> [What to work on]: Word for word, please restate the lines from the beginning of the data through the line in which "assert (forall db0" appears.

---------- Given data

Lemma db_step_ok db db' : db_ok db -> db_step db db' -> db_ok db'.
Proof.
  intros [H1 H2 H3 H4 H5 H6] Hs. destruct Hs as [c cam now io db' H|c path cont codec now io db' H|path now size io db' H].
  - apply upsert_Ok in H as (Hc & Hcam & Hf & ->). constructor; cbn; try done.
    + by apply map_Forall_insert_2.
    + intros c1 c2 r1 r2. rewrite !lookup_insert_Some.
      intros [[<- <-]|[Hn1 Hl1]] [[<- <-]|[Hn2 Hl2]] E; cbn in E; [done|..].
      * symmetry in E |- *. symmetry. by rewrite (camera_free c cam (db_channels db) c2 r2 Hf Hl2 E).
      * by rewrite (camera_free c cam (db_channels db) c1 r1 Hf Hl1 E).
      * by eapply H2.
  - unfold mark_segment_opened in H. bind_inv H. injection H as <-.
    destruct (bool_decide (path ∈ sg_path <$> db_segments db)) eqn:E in Hv0; [done|]. apply bool_decide_eq_false in E.
    constructor; cbn; try done.
    + rewrite fmap_app. apply NoDup_app. split_and!; [done| |apply NoDup_singleton].
      intros x Hx ?%list_elem_of_singleton. by subst.
    + rewrite fmap_app, H4, zlen_app, seqZ_app by (pose proof (zlen_nonneg (db_segments db)); unfold zlen; cbn; lia).
      f_equal. cbn. by rewrite H5.
    + rewrite zlen_app, H5. change (zlen [_]) with 1. lia.
    + apply Forall_app. split; [done|]. apply Forall_singleton. cbn. split; [done|]. by intros [[? [=]] _].
  - unfold mark_segment_closed in H. bind_inv H. injection H as <-.
    assert (zlen (complete_row path now (file_size_or_zero size) <$> db_segments db) = zlen (db_segments db)) as El
      by (unfold zlen; by rewrite length_fmap).
    constructor; cbn; rewrite ?El; try done.
    + rewrite <- list_fmap_compose. erewrite list_fmap_ext; [exact H3|]. intros i r _. apply complete_row_path.
    + rewrite <- H4, <- list_fmap_compose. apply list_fmap_ext. intros i r _. apply complete_row_id.
    + apply Forall_fmap. eapply Forall_impl; [exact H6|]. intros r Hr. cbn. unfold complete_row.
      destruct (str_eqb _ _); [cbn; split; [intros _; split; by eexists|done]|done].
Qed.

Lemma empty_db_ok : db_ok empty_db.
Proof.
  constructor; cbn; try done. apply NoDup_nil_2.
Qed.

Lemma db_reachable_ok db : rtc db_step empty_db db -> db_ok db.
Proof.
  assert (forall db0 db, rtc db_step db0 db -> db_ok db0 -> db_ok db) as H; [|intros Hr; by eapply H, empty_db_ok].
  intros db0 db1 Hr. induction Hr as [|x y z Hs _ IH]; [done|]. intros Hx. apply IH. by eapply db_step_ok.
Qed.

(** C28: Whatever the program writes, no two VMS channels share a camera, rows stay in
    range, a file is indexed once, ids count the segments in order of opening, and a
    segment is complete exactly when it has an end time and a size. *)
Theorem index_invariant db : rtc db_step empty_db db -> db_ok db.
Proof. apply db_reachable_ok. Qed.

Lemma index_invariant_witness :
  exists db, mark_segment_opened 1 $"/a.mp4" $"mp4" $"h264" $"t0" (Ok tt) empty_db = Ok db /\ db_ok db.
Proof.
  eexists. split; [reflexivity|]. apply index_invariant. eapply rtc_once.
  eapply (ds_opened _ 1 $"/a.mp4" $"mp4" $"h264" $"t0" (Ok tt)). reflexivity.
Defined.

(** ** Recording the channel map *)

(** The rows of a map, with the time of the last write. *)
Definition holds_map (ms : list ChannelMapping) (t : gmap Z ChannelRow) : Prop :=
  forall c row, t !! c = Some row -> exists m, m ∈ ms /\ vms_channel m = c /\ camera_channel m = row_camera row.

Lemma nodup_fmap_inj {A B} (f : A -> B) l x y : NoDup (f <$> l) -> x ∈ l -> y ∈ l -> f x = f y -> x = y.
Proof.
  intros Hn (i & Hi)%list_elem_of_lookup (j & Hj)%list_elem_of_lookup E.
  assert (i = j) as ->; [|congruence].
  eapply NoDup_lookup; [exact Hn| |].
  - rewrite list_lookup_fmap, Hi. reflexivity.
  - rewrite list_lookup_fmap, Hj. cbn. by rewrite E.
Qed.

(** A row of the same map never blocks an entry. *)
Lemma map_not_taken ms t m :
  valid_map ms -> holds_map ms t -> m ∈ ms -> camera_taken (vms_channel m) (camera_channel m) t = false.
Proof.
  intros (_ & Hnc & _) Ht Hm. apply bool_decide_eq_false. intros (c & row & Hl & Hne & Hr).
  destruct (Ht c row Hl) as (m' & Hm' & Hv' & Hc'). apply Hne.
  rewrite (nodup_fmap_inj camera_channel ms m' m) in Hv'; [done|done|done|done|congruence].
Qed.

Lemma record_map_ok all ms now db :
  valid_map all -> ms ⊆ all -> holds_map all (db_channels db) ->
  exists db', record_map ms now db = Ok db' /\ holds_map all (db_channels db') /\
    (forall c row, db_channels db !! c = Some row -> exists row', db_channels db' !! c = Some row' /\ row_camera row' = row_camera row) /\
    (forall m, m ∈ ms -> exists row, db_channels db' !! vms_channel m = Some row /\ row_camera row = camera_channel m).
Proof.
  intros Hv. revert db. induction ms as [|m ms IH]; intros db Hsub Hh; cbn [record_map].
  { exists db. split_and!; [done|done|by eauto|by intros m ?%not_elem_of_nil]. }
  assert (m ∈ all) as Hm by (apply Hsub; by left).
  pose proof Hv as (Hok & _ & Hnv). rewrite Forall_forall in Hok. destruct (Hok m Hm) as [Hr1 Hr2].
  unfold upsert_channel_mapping, upsert_statement. rewrite (map_not_taken all) by done.
  replace (_ || _ || _ || _) with false by lia. cbn [throw_if check_sqlite mbind result_bind].
  set (row := {| row_camera := camera_channel m; row_updated := now |}).
  destruct (IH {| db_channels := <[vms_channel m := row]> (db_channels db); db_segments := db_segments db;
                  db_next_id := db_next_id db |}) as (db' & E & Hh' & Hkeep & Hall).
  { intros x Hx. apply Hsub. by right. }
  { intros c r. cbn. rewrite lookup_insert_Some. intros [[<- <-]|[_ Hl]]; [by exists m|by apply Hh]. }
  exists db'. rewrite E. split_and!; [done|done| |].
  - intros c r Hl. destruct (decide (c = vms_channel m)) as [->|Hne].
    + destruct (Hh _ _ Hl) as (m' & Hm' & Hv' & Hc').
      assert (m' = m) as -> by by eapply (nodup_fmap_inj vms_channel all).
      destruct (Hkeep (vms_channel m) row) as (row' & ? & Hr'); [cbn; by rewrite lookup_insert_eq|].
      exists row'. split; [done|]. rewrite Hr'. done.
    + apply Hkeep. cbn. by rewrite lookup_insert_ne.
  - intros x [->|Hx]%elem_of_cons; [|by apply Hall].
    destruct (Hkeep (vms_channel m) row) as (row' & ? & Hr'); [cbn; by rewrite lookup_insert_eq|]. by exists row'.
Qed.

(** Recording a valid channel map succeeds on a new database and on one that holds
    the same map, so a restart with the same map works; afterwards every entry is there. *)
Lemma channel_map_recorded ms now db :
  valid_map ms -> holds_map ms (db_channels db) ->
  exists db', record_map ms now db = Ok db' /\ holds_map ms (db_channels db') /\
    forall m, m ∈ ms -> exists row, db_channels db' !! vms_channel m = Some row /\ row_camera row = camera_channel m.
Proof.
  intros Hv Hh. destruct (record_map_ok ms ms now db Hv ltac:(done) Hh) as (db' & E & H1 & _ & H2). by exists db'.
Qed.

Lemma channel_map_recorded_witness :
  exists db, record_map sample_map $"t1" empty_db = Ok db /\ holds_map sample_map (db_channels db).
Proof.
  destruct (channel_map_recorded sample_map $"t1" empty_db) as (db & H1 & H2 & _).
  - apply sample_map_valid.
  - intros c row Hc. cbn in Hc. rewrite lookup_empty in Hc. discriminate.
  - exists db. split; [exact H1|exact H2].
Defined.

(** C39: Exchanging the cameras of two channels is a valid change of the map, but a
    restart with it fails: the first entry clashes with the row the other channel still
    holds, and the program exits. *)
Theorem channel_swap_rejected c1 c2 a b now later :
  1 <= c1 <= 4 -> 1 <= c2 <= 4 -> 0 <= a <= 3 -> 0 <= b <= 3 -> c1 <> c2 -> a <> b ->
  let before := [{| camera_channel := a; vms_channel := c1 |}; {| camera_channel := b; vms_channel := c2 |}] in
  let after := [{| camera_channel := b; vms_channel := c1 |}; {| camera_channel := a; vms_channel := c2 |}] in
  valid_map before /\ valid_map after /\
  exists db what, record_map before now empty_db = Ok db /\ record_map after later db = Throw what.
Proof.
  intros Hc1 Hc2 Ha Hb Hc Hab before after.
  assert (forall x y, x <> y -> 0 <= x <= 3 -> 0 <= y <= 3 ->
    valid_map [{| camera_channel := x; vms_channel := c1 |}; {| camera_channel := y; vms_channel := c2 |}]) as Hv.
  { intros x y Hxy Hx Hy. split_and!; [repeat (constructor; [split; cbn; lia|]); constructor|..]; cbn;
      (apply NoDup_cons; split; [by intros ?%list_elem_of_singleton|apply NoDup_singleton]). }
  assert (valid_map before) as Hvb by by apply Hv. split_and!; [done|by apply Hv|].
  destruct (record_map_ok before before now empty_db Hvb ltac:(done)) as (db & E & _ & _ & Hall).
  { intros c row Hl. cbn in Hl. by rewrite lookup_empty in Hl. }
  destruct (Hall {| camera_channel := b; vms_channel := c2 |}) as (row & Hrow & Hcam); [right; by left|]. cbn in Hrow, Hcam.
  exists db. eexists. split; [exact E|].
  unfold after. cbn [record_map vms_channel camera_channel]. unfold upsert_channel_mapping, upsert_statement.
  replace ((c1 <? 1) || (c1 >? 4) || (b <? 0) || (b >? 3)) with false by lia.
  replace (camera_taken c1 b (db_channels db)) with true; [reflexivity|].
  symmetry. apply bool_decide_eq_true. exists c2, row. by split_and!.
Qed.

Lemma channel_swap_rejected_witness :
  exists db what, record_map [{| camera_channel := 0; vms_channel := 1 |}; {| camera_channel := 1; vms_channel := 2 |}]
                    $"t0" empty_db = Ok db /\
    record_map [{| camera_channel := 1; vms_channel := 1 |}; {| camera_channel := 0; vms_channel := 2 |}] $"t1" db = Throw what.
Proof. apply (channel_swap_rejected 1 2 0 1 $"t0" $"t1"); lia. Defined.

--------------------

> [Answer for the task]:
Lemma db_step_ok db db' : db_ok db -> db_step db db' -> db_ok db'.
Proof.
  intros [H1 H2 H3 H4 H5 H6] Hs. destruct Hs as [c cam now io db' H|c path cont codec now io db' H|path now size io db' H].
  - apply upsert_Ok in H as (Hc & Hcam & Hf & ->). constructor; cbn; try done.
    + by apply map_Forall_insert_2.
    + intros c1 c2 r1 r2. rewrite !lookup_insert_Some.
      intros [[<- <-]|[Hn1 Hl1]] [[<- <-]|[Hn2 Hl2]] E; cbn in E; [done|..].
      * symmetry in E |- *. symmetry. by rewrite (camera_free c cam (db_channels db) c2 r2 Hf Hl2 E).
      * by rewrite (camera_free c cam (db_channels db) c1 r1 Hf Hl1 E).
      * by eapply H2.
  - unfold mark_segment_opened in H. bind_inv H. injection H as <-.
    destruct (bool_decide (path ∈ sg_path <$> db_segments db)) eqn:E in Hv0; [done|]. apply bool_decide_eq_false in E.
    constructor; cbn; try done.
    + rewrite fmap_app. apply NoDup_app. split_and!; [done| |apply NoDup_singleton].
      intros x Hx ?%list_elem_of_singleton. by subst.
    + rewrite fmap_app, H4, zlen_app, seqZ_app by (pose proof (zlen_nonneg (db_segments db)); unfold zlen; cbn; lia).
      f_equal. cbn. by rewrite H5.
    + rewrite zlen_app, H5. change (zlen [_]) with 1. lia.
    + apply Forall_app. split; [done|]. apply Forall_singleton. cbn. split; [done|]. by intros [[? [=]] _].
  - unfold mark_segment_closed in H. bind_inv H. injection H as <-.
    assert (zlen (complete_row path now (file_size_or_zero size) <$> db_segments db) = zlen (db_segments db)) as El
      by (unfold zlen; by rewrite length_fmap).
    constructor; cbn; rewrite ?El; try done.
    + rewrite <- list_fmap_compose. erewrite list_fmap_ext; [exact H3|]. intros i r _. apply complete_row_path.
    + rewrite <- H4, <- list_fmap_compose. apply list_fmap_ext. intros i r _. apply complete_row_id.
    + apply Forall_fmap. eapply Forall_impl; [exact H6|]. intros r Hr. cbn. unfold complete_row.
      destruct (str_eqb _ _); [cbn; split; [intros _; split; by eexists|done]|done].
Qed.

Lemma empty_db_ok : db_ok empty_db.
Proof.
  constructor; cbn; try done. apply NoDup_nil_2.
Qed.

Lemma db_reachable_ok db : rtc db_step empty_db db -> db_ok db.
Proof.
  assert (forall db0 db, rtc db_step db0 db -> db_ok db0 -> db_ok db) as H; [|intros Hr; by eapply H, empty_db_ok].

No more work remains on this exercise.